Gli amministratori locali erano le star (e il vanto) della sinistra. Ora, a un anno dalle elezioni, si ritrovano tutti contestati.
C’era una volta il sindaco sinceramente democratico. Il primo cittadino perfetto affondava le sue radici nelle mitiche amministrazioni di sinistra del centro Italia. Indossava la giacca in velluto e il sorriso stretto dei vecchi comunisti; bazzicava le feste dell’Unita e le fabbriche; vantava una ricettività massima dei problemi dei cittadini – dalle buche sulla strada, ai dehors, dall’abbassamento delle tasse alla tenuta delle scuole – e, sulla stima dei concittadini, metteva salde radici. Bene. Ora, quella figura è protetta dal Wwf, quasi scomparsa.
Sono passati quattro mesi dalle elezioni amministrative dove ha trionfato il centrosinistra. Nel totale dei comuni con oltre 15mila abitanti la lista più votata è stata quella del Partito democratico (17,2%), davanti a Fratelli d’Italia (10,3%), Lega (6,7%) e Forza Italia (4,6%). Ma i primi risultati delle principali amministrazioni di centrosinistra sono tutt’altro che lusinghieri. Cioè: nel centrosinistra che guida le 5 città più grandi, otto delle dodici città con più di 250mila abitanti e 17 delle 25 città con più di 150mila, sembrano riflettersi i problemi endemici del Pd nazionale. Ad eccezione del barese Antonio Decaro – che però brilla in testa alle classifiche di gradimenti nazionali per essere anche un fattivo presidente dell’Anci – il resto dei primi cittadini arranca. Sia per le contingenze della situazione economica e politica, sia per propria negligenza, non riesce a tenere il passo con le promesse elettorali. Di seguito lo stato dell’arte delle grandi amministrazioni: una carrellata su applausi (pochi) e nequizie (molte) dei guardiani del territorio.
Beppe Sala – Baby gang e Area B La Milano dem si ferma ai bastioni.

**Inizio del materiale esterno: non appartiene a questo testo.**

(** * hunter: scanner orchestration and job execution

    A shallow embedding of the orchestration core of the hunter security
    scanner (packages [pkg/types], [internal/scanner], [internal/web/jobs]
    and the parts of [internal/scanner/headers] and [internal/web/api] that
    the properties below refer to), followed by the properties themselves.

    Conventions
    - Go [string] is [string] (a sequence of bytes), Go [int] and
      [time.Duration] are [Z]; the one place where 64-bit wrap-around can be
      observed ([Duration] multiplication) writes the wrap-around out.
    - Go [error] values are an inductive type that records the dynamic type
      of the value; [Error] is the method of the same name.
    - a clock reading ([time.Now]) is an input supplied by the environment.
    - goroutines are threads of an explicit transition system whose steps
      are chosen by a schedule. *)

From Stdlib Require Import ZArith Ascii String List Lia.
From stdpp Require Import base option list gmap strings fin_maps pretty.

Local Open Scope string_scope.
Local Open Scope list_scope.
Local Open Scope Z_scope.

(* ===================================================================== *)
(** * Go values shared by every package                                   *)
(* ===================================================================== *)

Module Go.

(** The double quote and the backslash, written by code point. *)
Definition dquote : ascii := ascii_of_nat 34.
Definition backslash : ascii := ascii_of_nat 92.

Definition hexdigit (n : nat) : ascii :=
  if (n <? 10)%nat then ascii_of_nat (48 + n) else ascii_of_nat (87 + n).

(** [strconv.Quote] on one byte, as [appendEscapedRune] does it for the
    ASCII range: the quote and the backslash are escaped, printable ASCII
    is copied, the seven named control characters get their letter, every
    other control byte is written [\xhh].  Bytes from 0x80 on are copied,
    which is what [Quote] does with well-formed UTF-8 encodings of
    printable runes; the Unicode tables behind [IsPrint] are not part of
    this development, and no statement below depends on such bytes. *)
Definition quoteByte (c : ascii) : string :=
  let n := nat_of_ascii c in
  if (n =? 34)%nat then String backslash (String dquote "")
  else if (n =? 92)%nat then String backslash (String backslash "")
  else if ((32 <=? n) && (n <? 127))%nat then String c ""
  else if (n =? 7)%nat then String backslash "a"
  else if (n =? 8)%nat then String backslash "b"
  else if (n =? 12)%nat then String backslash "f"
  else if (n =? 10)%nat then String backslash "n"
  else if (n =? 13)%nat then String backslash "r"
  else if (n =? 9)%nat then String backslash "t"
  else if (n =? 11)%nat then String backslash "v"
  else if (n <? 128)%nat then
    String backslash (String "x" (String (hexdigit (n / 16)) (String (hexdigit (n mod 16)) "")))
  else String c "".

Fixpoint quoteBody (s : string) : string :=
  match s with
  | EmptyString => ""
  | String c s' => quoteByte c +:+ quoteBody s'
  end.

(** [fmt]'s verb [%q] applied to a string. *)
Definition Quote (s : string) : string :=
  String dquote (quoteBody s +:+ String dquote "").

(** A byte that [%q] leaves alone. *)
Definition plainByte (c : ascii) : bool :=
  let n := nat_of_ascii c in
  ((32 <=? n) && (n <? 127) && negb (n =? 34) && negb (n =? 92))%nat.

Fixpoint plain (s : string) : bool :=
  match s with
  | EmptyString => true
  | String c s' => plainByte c && plain s'
  end.

(** Dynamic types of the [error] values this program creates. *)
Inductive errType :=
| errors_errorString      (* *errors.errorString *)
| fmt_wrapError           (* *fmt.wrapError *)
| context_deadlineExceededError.

(** [error] values.  [fmt.Errorf] builds an [errorString] through
    [errors.New] when its format has no [%w], and a [wrapError] when it has
    one. *)
Inductive error :=
| errorString (s : string)
| wrapError (msg : string) (wrapped : error)
| deadlineExceeded.

Definition Error (e : error) : string :=
  match e with
  | errorString s => s
  | wrapError msg _ => msg
  | deadlineExceeded => "context deadline exceeded"
  end.
Lemma in_stat_writes (prefix : string) (block : dict) (K : string) (v : value) :
  In (K, v) (stat_writes prefix block)
  <-> exists s, In s STAT_KEYS /\ dict_get s block = Some v
                /\ K = (prefix ++ "_" ++ s)%string.
Proof.
  unfold stat_writes. rewrite in_flat_map. split.
  - intros [s [Hs Hin]]. exists s. destruct (dict_get s block) as [w|]; [|destruct Hin].
    destruct Hin as [H|[]]. injection H as <- <-. auto.
  - intros [s [Hs [Hget ->]]]. exists s. rewrite Hget. split; [exact Hs | now left].
Qed.

Lemma in_particle_writes (head : string) (group : dict) (K : string) (v : value) :
  In (K, v) (particle_writes head group)
  <-> exists c pd s,
        In c PARTICLE_TYPES /\ dict_get c group = Some (VDict pd)
        /\ In s STAT_KEYS /\ dict_get s pd = Some v
        /\ K = (head ++ "_" ++ c ++ "_" ++ s)%string.
Proof.
  unfold particle_writes. rewrite in_flat_map. split.
  - intros [c [Hc Hin]]. destruct (dict_get c group) as [[| | | | | |pd]|] eqn:E;
      try destruct Hin.
    apply in_stat_writes in Hin. destruct Hin as [s [Hs [Hget ->]]].
    exists c, pd, s. repeat split; auto. rewrite append_assoc. reflexivity.
  - intros [c [pd [s [Hc [Hget [Hs [Hv ->]]]]]]]. exists c. split; [exact Hc|].
    rewrite Hget. apply in_stat_writes. exists s. repeat split; auto.
    rewrite append_assoc. reflexivity.
Qed.

Lemma fixed_co2_in (s : string) : In s STAT_KEYS -> In ("co2_" ++ s)%string FIXED_KEYS.
Proof.
  intros Hs. unfold FIXED_KEYS. apply in_or_app. left.
  apply in_map_iff. now exists s.
Qed.

Lemma fixed_met_in (mt s : string) :
  In mt MET_TYPES -> In s STAT_KEYS -> In (mt ++ "_" ++ s)%string FIXED_KEYS.
Proof.
  intros Hmt Hs. unfold FIXED_KEYS. apply in_or_app. right. apply in_or_app. left.
  apply in_flat_map. exists mt. split; [exact Hmt|]. apply in_map_iff. now exists s.
Qed.

Lemma fixed_sys_in (k : string) : In k SYS_KEYS -> In ("sys_" ++ k)%string FIXED_KEYS.
Proof.
  intros Hk. unfold FIXED_KEYS. apply in_or_app. right. apply in_or_app. right.
  apply in_map_iff. now exists k.
Qed.
(** A Python computation: it ends in a value or an exception, and the
    effects it had before raising stay. *)
Definition Py (A : Type) : Type := World → Result A * World.

Definition ret {A} (a : A) : Py A := λ w, (Ok a, w).
Definition raise {A} (e : Exn) : Py A := λ w, (Raise e, w).
Definition bind {A B} (m : Py A) (f : A → Py B) : Py B :=
  λ w, match m w with
       | (Ok a, w') => f a w'
       | (Raise e, w') => (Raise e, w')
       end.
Definition effect (f : World → World) : Py unit := λ w, (Ok tt, f w).
Definition get_world : Py World := λ w, (Ok w, w).

Notation "'let!' x ':=' m 'in' k" := (bind m (λ x, k))
  (at level 10, x name, m at level 100, k at level 200).
Notation "'do!' m 'in' k" := (bind m (λ _, k))
  (at level 10, m at level 100, k at level 200).

(** A library call that only computes: it returns or raises. *)
Definition lift {A} (r : Result A) : Py A := λ w, (r, w).

(** [try: body  except Exception as e: handler(e)] *)
Definition try_except {A} (body : Py A) (handler : Exn → Py A) : Py A :=
  λ w, match body w with
       | (Ok a, w') => (Ok a, w')
       | (Raise e, w') => handler e w'
       end.

(** ** [retry] (src/utils.py) *)

(** [range(attempts)] *)
Definition range (n : Z) : list Z := Z.of_nat <$> seq 0 (Z.to_nat n).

Sala il decisionista, quello pronto a tirar dritto su Area B (ovvero il divieto di accesso in città per le auto considerate più inquinanti), piace tanto ai non milanesi. Un po’ meno a chi deve subirlo tutti i giorni, eccezion fatta per chi abita nella Ztl, simile alla ridotta della Valtellina del centrosinistra. Perché il sindaco di Milano, Beppe Sala, al secondo mandato, ha deciso di scommettere su se stesso in chiave nazionale. E cosi la città si ritrova a barcamenarsi fra il traffico impazzito, con le auto euro 4 e 5 e quelle a benzina euro 2 messe al bando, con la sicurezza come optional, dove le baby gang hanno preso il largo, sperando solo di risorgere con le olimpiadi invernali del 2026. Come avvenne con Expo insomma.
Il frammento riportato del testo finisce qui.